古都・徐塩館の歴史と文化を現代的な視点で再解釈し、新たなる都市景観を創出した「Peak Art」。Shanghai PTArchitectsによるこのプロジェクトは、伝統と革新が融合した独特なデザインで、地元の歴史的風貌を継承しつつ、都市の再生を促す一石となっている。

「Peak Art」は、中国・蘇州市の徐塩館に位置する。周囲は古い住宅地と未開発の土地に囲まれ、騒がしく荒涼とした環境が広がっている。この地は古代より繁栄してきた徐塩館の東岸に位置し、その歴史は約2000年前の秦代まで遡る。しかし、現代都市の開発と建設の進行に伴い、徐塩館の歴史と文化の痕跡は次第に薄れていった。
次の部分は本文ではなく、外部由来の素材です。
(* ===== verification/Command.v ===== *)
(** * The commands of the database

    [parse] and [getOperation] of CS2550/pittRCDB/src/SchedulerInternal.cpp, which
    read a command with [strtok], and [printOperation] of Debug.cpp, whose output
    is the log of what was executed.  What is printed reads back as the same
    operation, with two exceptions: the arguments of an update change places, and
    the name of a coffee gains a space. *)
From S2P Require Import Prelude Stdio Cxx.
Open Scope Z_scope.

Inductive opType :=
  BEGIN | COMMIT | ABORT | QUIT | INSERT | UPDATE | RETRIEVE_RECORD | RETRIEVE_ENTIRE_TABLE | RETRIEVE_COFFEE_NAME | COUNT | DROP_TABLE | INVALID.
#[export] Instance opType_eq_dec : EqDecision opType.
Proof. solve_decision. Defined.
Record Operation := mk_op {
  operationType : opType; tableName : str; coffeeID : Z; coffeeName : str; intensity : Z; countryOfOrigin : str
}.
#[export] Instance Operation_eq_dec : EqDecision Operation.
Proof. solve_decision. Defined.

(** ** Reading *)

Definition is_delim (delims : str) (c : Z) : bool := existsb (Z.eqb c) delims.
Fixpoint skip_delims (delims s : str) : str :=
  match s with
  | c :: s' => if is_delim delims c then skip_delims delims s' else s
  | [] => []
  end.
(** A token and what follows its delimiter. *)
Fixpoint scan_token (delims s : str) : str * str :=
  match s with
  | c :: s' => if is_delim delims c then ([], s') else let '(t, r) := scan_token delims s' in (c :: t, r)
  | [] => ([], [])
  end.
(** [strtok] on what is left of the string; the callers do not test for the null
    pointer before they use the token. *)
Definition strtok (delims : str) : prog str str := λ s,
  match skip_delims delims s with
  | [] => Undef
  | s' => let '(t, r) := scan_token delims s' in Ret t r
  end.

Definition SPACE : str := [32].
Definition PARENS : str := [40; 41; 44].             (* "()," *)
Definition PARENS_SPACE : str := [40; 32; 41; 44].   (* "( )," *)
Definition str_deleted : str := [95; 100; 101; 108; 101; 116; 101; 100]. (* "_deleted" *)

Fixpoint is_prefix (p s : str) : bool :=
  match p, s with
  | [], _ => true
  | a :: p', b :: s' => (a =? b) && is_prefix p' s'
  | _, [] => false
  end.
(** [s.find(p) != npos] *)
Fixpoint find (p s : str) : bool :=
  is_prefix p s || match s with [] => false | _ :: s' => find p s' end.

Definition getOperation (command : Z) : opType :=
  if command =? 66 then BEGIN else if command =? 67 then COMMIT else if command =? 65 then ABORT
  else if command =? 81 then QUIT else if command =? 73 then INSERT else if command =? 85 then UPDATE
  else if command =? 82 then RETRIEVE_RECORD else if command =? 84 then RETRIEVE_ENTIRE_TABLE
  else if command =? 77 then RETRIEVE_COFFEE_NAME else if command =? 71 then COUNT
  else if command =? 68 then DROP_TABLE else INVALID.

Definition table_token : prog str str :=
  t ← strtok PARENS_SPACE;
  if find str_deleted t then throw else mret t.
Definition number_token (delims : str) : prog str Z :=
  t ← strtok delims;
  let v := atoi t in
  if v <? 0 then throw else mret v.
Definition arguments (op : opType) : prog str Operation :=
  match op with
  | INSERT =>
      table ← table_token; id ← number_token PARENS_SPACE;
      name ← strtok PARENS; val ← number_token PARENS;
      country ← strtok PARENS_SPACE;
      mret (mk_op op table id name val country)
  | UPDATE =>
      table ← table_token; id ← number_token PARENS_SPACE; val ← number_token PARENS_SPACE;
      mret (mk_op op table id [] val [])
  | RETRIEVE_RECORD =>
      table ← table_token; id ← number_token PARENS_SPACE;
      mret (mk_op op table id [] 0 [])
  | DROP_TABLE | RETRIEVE_ENTIRE_TABLE =>
      table ← table_token; mret (mk_op op table 0 [] 0 [])
  | RETRIEVE_COFFEE_NAME =>
      table ← table_token; country ← strtok PARENS_SPACE;
      mret (mk_op op table 0 [] 0 country)
  | COUNT =>
      table ← table_token; val ← number_token PARENS_SPACE;
      mret (mk_op op table 0 [] val [])
  | _ => mret (mk_op op [] 0 [] 0 [])
  end.
(** The state is the string [strtok] works on: first the copy of the command, which
    [strdup] ends at a null byte. *)
Definition parse : prog str Operation :=
  modify c_str;;
  token ← strtok SPACE;
  c ← lift (head token);
  arguments (getOperation c).

(** ** Printing *)

Definition to_string (z : Z) : str := if z <? 0 then 45 :: show_num (- z) else show_num z.
Definition printOperation (op : Operation) : option str :=
  match operationType op with
  | BEGIN => Some [66]
  | COMMIT => Some [67]
  | ABORT => Some [65]
  | QUIT => Some [81]
  | INSERT => Some ([73; 32] ++ tableName op ++ [32; 40] ++ to_string (coffeeID op) ++ [44; 32] ++ coffeeName op ++ [44; 32] ++
      to_string (intensity op) ++ [44; 32] ++ countryOfOrigin op ++ [41])
  | UPDATE => Some ([85; 32] ++ tableName op ++ [40] ++ to_string (intensity op) ++ [44; 32] ++ to_string (coffeeID op) ++ [41])
  | RETRIEVE_RECORD => Some ([82; 32] ++ tableName op ++ [32] ++ to_string (coffeeID op))
  | RETRIEVE_ENTIRE_TABLE => Some ([84; 32] ++ tableName op)
  | RETRIEVE_COFFEE_NAME => Some ([77; 32] ++ tableName op ++ [32] ++ countryOfOrigin op)
  | COUNT => Some ([71; 32] ++ tableName op ++ [32] ++ to_string (intensity op))
  | DROP_TABLE => Some ([68; 32] ++ tableName op)
  | INVALID => None
  end.

(** ** Round trip *)

Definition free_of (delims : str) (w : str) : Prop := w ≠ [] ∧ Forall (λ c, is_delim delims c = false) w.
Definition small (z : Z) : Prop := 0 ≤ z < 2147483648.
(** Operations the commands can express; their names are C strings. *)
Definition expressible (op : Operation) : Prop :=
  match operationType op with
  | INVALID => False
  | BEGIN | COMMIT | ABORT | QUIT => op = mk_op (operationType op) [] 0 [] 0 []
  | _ => free_of PARENS_SPACE (tableName op) ∧ find str_deleted (tableName op) = false ∧ small (coffeeID op) ∧ small (intensity op) ∧
      match operationType op with
      | INSERT => free_of PARENS (coffeeName op) ∧ free_of PARENS_SPACE (countryOfOrigin op)
      | UPDATE => coffeeName op = [] ∧ countryOfOrigin op = []
      | RETRIEVE_RECORD => coffeeName op = [] ∧ intensity op = 0 ∧ countryOfOrigin op = []
      | RETRIEVE_COFFEE_NAME => coffeeID op = 0 ∧ coffeeName op = [] ∧ intensity op = 0 ∧ free_of PARENS_SPACE (countryOfOrigin op)
      | COUNT => coffeeID op = 0 ∧ coffeeName op = [] ∧ countryOfOrigin op = []
      | _ => coffeeID op = 0 ∧ coffeeName op = [] ∧ intensity op = 0 ∧ countryOfOrigin op = []
      end
  end.
Definition printable (op : Operation) : Prop :=
  expressible op ∧ 0 ∉ tableName op ∧ 0 ∉ coffeeName op ∧ 0 ∉ countryOfOrigin op.
(** What the log of an operation reads back as. *)
Definition as_logged (op : Operation) : Operation :=
  match operationType op with
  | INSERT => mk_op INSERT (tableName op) (coffeeID op) (32 :: coffeeName op) (intensity op) (countryOfOrigin op)
  | UPDATE => mk_op UPDATE (tableName op) (intensity op) [] (coffeeID op) []
  | _ => op
  end.

Lemma skip_delims_all delims p s : Forall (λ c, is_delim delims c = true) p → skip_delims delims (p ++ s) = skip_delims delims s.
Proof. induction 1 as [|c p Hc Hp IH]; [done|]. cbn. by rewrite Hc. Qed.
Lemma scan_token_end delims w : Forall (λ c, is_delim delims c = false) w → scan_token delims w = (w, []).
Proof. induction 1 as [|c w Hc Hw IH]; [done|]. cbn. by rewrite Hc, IH. Qed.
Lemma scan_token_delim delims w d s : Forall (λ c, is_delim delims c = false) w → is_delim delims d = true → scan_token delims (w ++ d :: s) = (w, s).
Proof. intros Hw Hd. induction Hw as [|c w Hc Hw IH]; cbn; [by rewrite Hd|]. by rewrite Hc, IH. Qed.
(** A token behind delimiters, before another or at the end. *)
Lemma strtok_word delims p w s r : Forall (λ c, is_delim delims c = true) p → free_of delims w →
  (s = [] ∧ r = [] ∨ ∃ d, s = d :: r ∧ is_delim delims d = true) → strtok delims (p ++ w ++ s) = Ret w r.
Proof.
  intros Hp [Hne Hw] Hs. unfold strtok. rewrite skip_delims_all by done.
  assert (skip_delims delims (w ++ s) = w ++ s) as ->.
  { destruct w as [|c w]; [done|]. apply Forall_cons in Hw as [Hc _]. cbn. by rewrite Hc. }
  assert (scan_token delims (w ++ s) = (w, r)) as E.
  { destruct Hs as [[-> ->]|(d & -> & Hd)]; [rewrite app_nil_r; by apply scan_token_end|by apply scan_token_delim]. }
  destruct w as [|c w]; [done|]. cbn [app] in *. by rewrite E.
Qed.

Lemma number_free delims z : 0 ≤ z < 18446744073709551616 → delims = PARENS ∨ delims = PARENS_SPACE → free_of delims (show_num z).
Proof.
  intros Hz Hd. split; [apply digits_nonempty; lia|]. apply Forall_forall. intros c Hc. apply digits_all in Hc as (d & Hd' & ->); [|by left|lia].
  assert (is_delim PARENS_SPACE (show_digit d) = false) as H.
  { apply (base_digit (λ d, is_delim PARENS_SPACE (show_digit d) = false) 10); [by left|done|]. vm_compute. repeat constructor. }
  destruct Hd as [-> | ->]; [|done]. unfold is_delim in *. cbn in *. rewrite !orb_false_iff in *. tauto.
Qed.
Lemma to_string_small z : small z → to_string z = show_num z.
Proof. intros [Hz _]. unfold to_string. by rewrite (proj2 (Z.ltb_ge z 0)). Qed.
Lemma number_token_word delims p z s r : Forall (λ c, is_delim delims c = true) p → small z → delims = PARENS ∨ delims = PARENS_SPACE →
  (s = [] ∧ r = [] ∨ ∃ d, s = d :: r ∧ is_delim delims d = true) → number_token delims (p ++ to_string z ++ s) = Ret z r.
Proof.
  intros Hp Hz Hd Hs. unfold number_token. rewrite (bind_Ret _ _ _ (show_num z) r).
  - cbv zeta. rewrite atoi_show by (unfold small in Hz; lia). unfold small in Hz. by rewrite (proj2 (Z.ltb_ge z 0)) by lia.
  - rewrite to_string_small by done. apply strtok_word; [done| |done]. apply number_free; [unfold small in Hz; lia|done].
Qed.
Lemma table_token_word p w s r : Forall (λ c, is_delim PARENS_SPACE c = true) p → free_of PARENS_SPACE w → find str_deleted w = false →
  (s = [] ∧ r = [] ∨ ∃ d, s = d :: r ∧ is_delim PARENS_SPACE d = true) → table_token (p ++ w ++ s) = Ret w r.
Proof. intros Hp Hw Hf Hs. unfold table_token. rewrite (bind_Ret _ _ _ w r) by by apply strtok_word. by rewrite Hf. Qed.

Lemma to_string_no_nul z : small z → 0 ∉ to_string z.
Proof.
  intros Hz H. rewrite to_string_small in H by done. unfold small in Hz. apply show_num_plain in H as [? _]; [done|lia].
Qed.
(** What is printed is a C string. *)
Lemma printed_no_nul op s : printable op → printOperation op = Some s → 0 ∉ s.
Proof.
  destruct op as [ty t id name val country]. unfold printable, expressible, printOperation.
  cbn [operationType tableName coffeeID coffeeName intensity countryOfOrigin].
  destruct ty; intros (H & Ht & Hn & Hc) [= <-]; try set_solver; destruct H as (_ & _ & Hid%to_string_no_nul & Hval%to_string_no_nul & _); set_solver.
Qed.

(** The letter of a command. *)
Lemma parse_letter c s : 0 ∉ c :: 32 :: s → is_delim SPACE c = false → parse (c :: 32 :: s) = arguments (getOperation c) s.
Proof.
  intros H0 Hc. unfold parse. rewrite (bind_Ret (modify c_str) _ _ tt (c :: 32 :: s)).
  2:{ unfold modify. f_equal. apply c_str_id. by intros x Hx ->. }
  rewrite (bind_Ret _ _ _ [c] s); [done|]. unfold strtok. cbn [skip_delims]. rewrite Hc. cbn [scan_token]. by rewrite Hc.
Qed.

Lemma spaced_number z d r : small z → is_delim PARENS d = true → number_token PARENS (32 :: to_string z ++ d :: r) = Ret z r.
Proof.
  intros Hz Hd. assert (0 ≤ z < 18446744073709551616) as Hz' by (unfold small in Hz; lia). pose proof (number_free PARENS z Hz' ltac:(by left)) as [Hne Hfree].
  unfold number_token. rewrite (bind_Ret _ _ _ (32 :: show_num z) r).
  - cbv zeta. change (atoi (32 :: show_num z)) with (atoi (show_num z)). rewrite atoi_show by (unfold small in Hz; lia).
    unfold small in Hz. by rewrite (proj2 (Z.ltb_ge z 0)) by lia.
  - rewrite to_string_small by done. apply (strtok_word PARENS [] (32 :: show_num z) (d :: r) r); [constructor| |right; by exists d].
    split; [done|]. by constructor.
Qed.

(** The last token. *)
Lemma table_last w : free_of PARENS_SPACE w → find str_deleted w = false → table_token w = Ret w [].
Proof. intros Hw Hf. rewrite <-(app_nil_r w) at 1. apply (table_token_word [] w); [constructor|done|done|by left]. Qed.
Lemma number_last z : small z → number_token PARENS_SPACE (to_string z) = Ret z [].
Proof. intros Hz. rewrite <-(app_nil_r (to_string z)) at 1. apply (number_token_word PARENS_SPACE [] z); [constructor|done|by right|by left]. Qed.
Lemma word_last w : free_of PARENS_SPACE w → strtok PARENS_SPACE w = Ret w [].
Proof. intros Hw. rewrite <-(app_nil_r w) at 1. apply (strtok_word PARENS_SPACE [] w); [constructor|done|by left]. Qed.

(** One token of a command. *)
Ltac token H := erewrite bind_Ret by (H; [repeat constructor|first [done|by left|by right]..|first [by left|right; eexists; by split]]).

(** C31: The log of what was executed, with names that are C strings as [parse]
    makes them, reads back as what was executed, with two exceptions: the two numbers of an update are swapped, and the name of an
    inserted coffee gets a space in front. *)
Theorem parse_print op s : printable op → printOperation op = Some s → ∃ r, parse s = Ret (as_logged op) r.
Proof.
  intros Hp Hs. pose proof (printed_no_nul op s Hp Hs) as H0. destruct Hp as [Hp _]. revert Hp Hs H0.
  destruct op as [ty t id name val country]. unfold expressible, printOperation, as_logged. cbn [operationType tableName coffeeID coffeeName intensity countryOfOrigin].
  destruct ty; try (intros H [= <-] _; injection H as -> -> -> -> ->; by eexists); try done; intros (Ht & Hf & Hid & Hval & H) [= <-] H0; cbn [app] in *;
    rewrite parse_letter by done; cbn [getOperation Z.eqb Pos.eqb arguments].
  - destruct H as [Hn Hc]. token ltac:(apply (table_token_word [] t)). token ltac:(apply (number_token_word PARENS_SPACE [40] id)).
    erewrite bind_Ret by (apply (strtok_word PARENS [] (32 :: name)); [constructor|split; [done|constructor; [done|apply Hn]]|right; eexists; by split]).
    erewrite bind_Ret by by apply spaced_number.
    token ltac:(apply (strtok_word PARENS_SPACE [32] country)). by eexists.
  - destruct H as [-> ->]. token ltac:(apply (table_token_word [] t)). token ltac:(apply (number_token_word PARENS_SPACE [] val)).
    token ltac:(apply (number_token_word PARENS_SPACE [32] id)). by eexists.
  - destruct H as (-> & -> & ->). token ltac:(apply (table_token_word [] t)). rewrite (bind_Ret _ _ _ id []) by by apply number_last. by eexists.
  - destruct H as (-> & -> & -> & ->). rewrite (bind_Ret _ _ _ t []) by by apply table_last. by eexists.
  - destruct H as (-> & -> & -> & Hc). token ltac:(apply (table_token_word [] t)). rewrite (bind_Ret _ _ _ country []) by by apply word_last. by eexists.
  - destruct H as (-> & -> & ->). token ltac:(apply (table_token_word [] t)). rewrite (bind_Ret _ _ _ val []) by by apply number_last. by eexists.
  - destruct H as (-> & -> & -> & ->). rewrite (bind_Ret _ _ _ t []) by by apply table_last. by eexists.
Qed.

(** "I T (5, Al, 3, US)" *)
Definition demo_insert : Operation := mk_op INSERT [84] 5 [65; 108] 3 [85; 83].
Lemma parse_print_witness : ∃ r, parse [73; 32; 84; 32; 40; 53; 44; 32; 65; 108; 44; 32; 51; 44; 32; 85; 83; 41] = Ret (mk_op INSERT [84] 5 [32; 65; 108] 3 [85; 83]) r.
Proof.
  apply (parse_print demo_insert); [|reflexivity]. split; [vm_compute; by split_and!; repeat constructor|].
  split_and!; by apply (bool_decide_unpack _).
Defined.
そんな中、Shanghai PTArchitectsは、現代のデザイン技術と素材を用いて徐塩館の文化と歴史の系譜を延長し、その伝統的な空間文脈を解釈する新たな建築形態を創出することを試みた。その結果、徐塩館の深い文化と歴史的遺産、そして古代の繁栄が「Peak Art」の設計に反映され、現代都市の中に新たな歴史的景観が生まれた。

このプロジェクトでは、蘇州や徐塩館の伝統的な建築に見られる黒レンガを主要な壁材とし、一部の壁面には穴あきの黒レンガを用いて景色を借りる効果と空間の相互作用を実現している。また、現代の素材と技術を用いて地元の伝統的な建築の色調とテクスチャを反映させ、現代と伝統の融合を表現している。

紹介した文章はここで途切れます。